Problem to solve ▸
A single figure is the whole answer: the number of lines in the records that contain "true".

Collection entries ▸
Lemma ensure_first now name t u t' :
  first_comer name t → VaultStore.EnsureVaultUser now name t = (Ok u, t') →
  ∃ r rest, au_rows (VaultStore.vt_users t') = r :: rest ∧ VaultStore.mapVaultUser r = u.
Proof.
  intros Hf. unfold VaultStore.EnsureVaultUser. destruct (String.eqb _ ""); [done|].
  unfold VaultStore.q_EnsureVaultUser, first_comer in *.
  destruct (au_rows (VaultStore.vt_users t)) as [|r rest] eqn:E; cbn.
  - intros; simplify_eq. by eexists _, [].
  - rewrite (Hf r rest eq_refl), String.eqb_refl. intros; simplify_eq. by exists r, rest.
Qed.

Lemma setup_owned rq body g (s : Server) :
  gate_is g s → users_ok (VaultStore.vt_users (sv_tables s)) →
  first_comer (TrimSpace (vr_Username body)) (sv_tables s) →
  code_of (SetupVault rq (Some body) s).1 = 201 →
  ∃ u, owned u (normal (vr_Payload body)) (SetupVault rq (Some body) s).2.
Proof.
  intros Hg Hu Hf. pose proof (setup_users rq (Some body) s) as Hgrow. specialize (Hgrow Hu) as [Hu' _].
  revert Hu'. pose proof Hg as (Hd & _ & c & Hc & Hp). unfold SetupVault. rewrite Hc.
  destruct (negb _); [done|]. destruct (String.eqb _ ""); [done|]. destruct (negb _); [done|].
  unfold on_tables at 1 3 5. 
  destruct (VaultStore.EnsureVaultUser _ _ _) as [[u|e] t] eqn:He; [|done]. cbn.
  destruct (ensure_first _ _ _ _ _ Hf He) as (r & rest & Hr & Hm).
  destruct (VaultStore.GetVaultPayloadForUser _ _) as [[y|]|]; [done| |done].
  destruct (buildPayloadInput _ _ _) as [save|] eqn:Hb; [|done].
  unfold on_tables. cbn. destruct (VaultStore.UpsertVaultPayload _ save t) as [[[]|e] t'] eqn:Hs; [|done].
  destruct (payload_stored _ _ _ _ _ _ _ Hb Hs) as [Hh Hus].
  destruct (seal_known (rq_now rq) (Vault.SetUser (Some u) c) _ Hp) as [E1 E2].
  pose proof (seal_owner (rq_now rq) (Vault.SetUser (Some u) c)) as Ho.
  destruct (Vault.Seal _ _) as [[e|] c']; [done|]. cbn in *. intros Hu' _. exists u.
  split; cbn; [|exact Ho|exact Hu'|by rewrite Hus; exists r, rest|exact Hh].
  exists (mkGate Locked None). split; [|done]. split; [done|]; split; [done|]; by eexists.
Qed.

Lemma owner_reads u p rq g (s : Server) :
  owned u p s → gate_is g s → live rq g = true → (GetVaultPayload rq s).1 = ok p.
Proof.
  intros [(g' & (_ & _ & c' & Hc' & Hp') & Hph) Ho _ _ (y & Hy & Hconv)] Hg Hl. unfold GetVaultPayload.
  rewrite (authenticated_live rq _ g s Hg Hl). unfold owner in Ho. rewrite Hc' in *. cbn in Ho.
  cbn [Vault.cs_User Vault.cs_State Vault.Status]. rewrite Ho, Hp'.
  destruct (gt_phase g'); [done| |]; cbn; by rewrite Hy, Hconv.
Qed.

(** C19.  The vault keeps what it is given.  Whatever was requested of a fresh installation
    before, once its first comer sets the vault up, the owner reads back that payload
    or the last one an update was answered [200] for, byte by byte: after any further
    requests, from anyone and with any answers, and after any restarts. *)
Theorem vault_durable (now : Z) (stream : bool) (max : f64) (d : Database) (s0 s1 s2 : Server)
    (tr1 tr2 : list (Request * call * outcome)) (rq rq' : Request) (body : VaultSetupRequest)
    (g : gate)
    (Hfresh : Startup.NewServer now stream false max d VaultStore.empty_tables = Ok s0)
    (Hbefore : played s0 tr1 s1) (Hrq : sane rq)
    (Hfirst : first_comer (TrimSpace (vr_Username body)) (sv_tables s1))
    (Hsetup : code_of (SetupVault rq (Some body) s1).1 = 201)
    (Hafter : played (SetupVault rq (Some body) s1).2 tr2 s2)
    (Hgate : gate_is g s2) (Hlive : live rq' g = true) :
  (GetVaultPayload rq' s2).1 = ok (fold_left newest tr2 (normal (vr_Payload body))).
Proof.
  destruct (started_gate _ _ _ _ _ _ Hfresh) as [Ht Hg0].
  assert (users_ok (VaultStore.vt_users (sv_tables s0))) as Hu0 by (rewrite Ht; by repeat constructor).
  destruct (played_well _ _ _ Hbefore Hu0 Hg0) as [Hu1 [g1 Hg1]].
  destruct (setup_owned rq body g1 s1 Hg1 Hu1 Hfirst Hsetup) as [u Ho].
  eapply owner_reads; [by eapply played_owned|done..].
Qed.

End VaultApiFacts.

End VaultApiFacts.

Answer to this problem ▸
2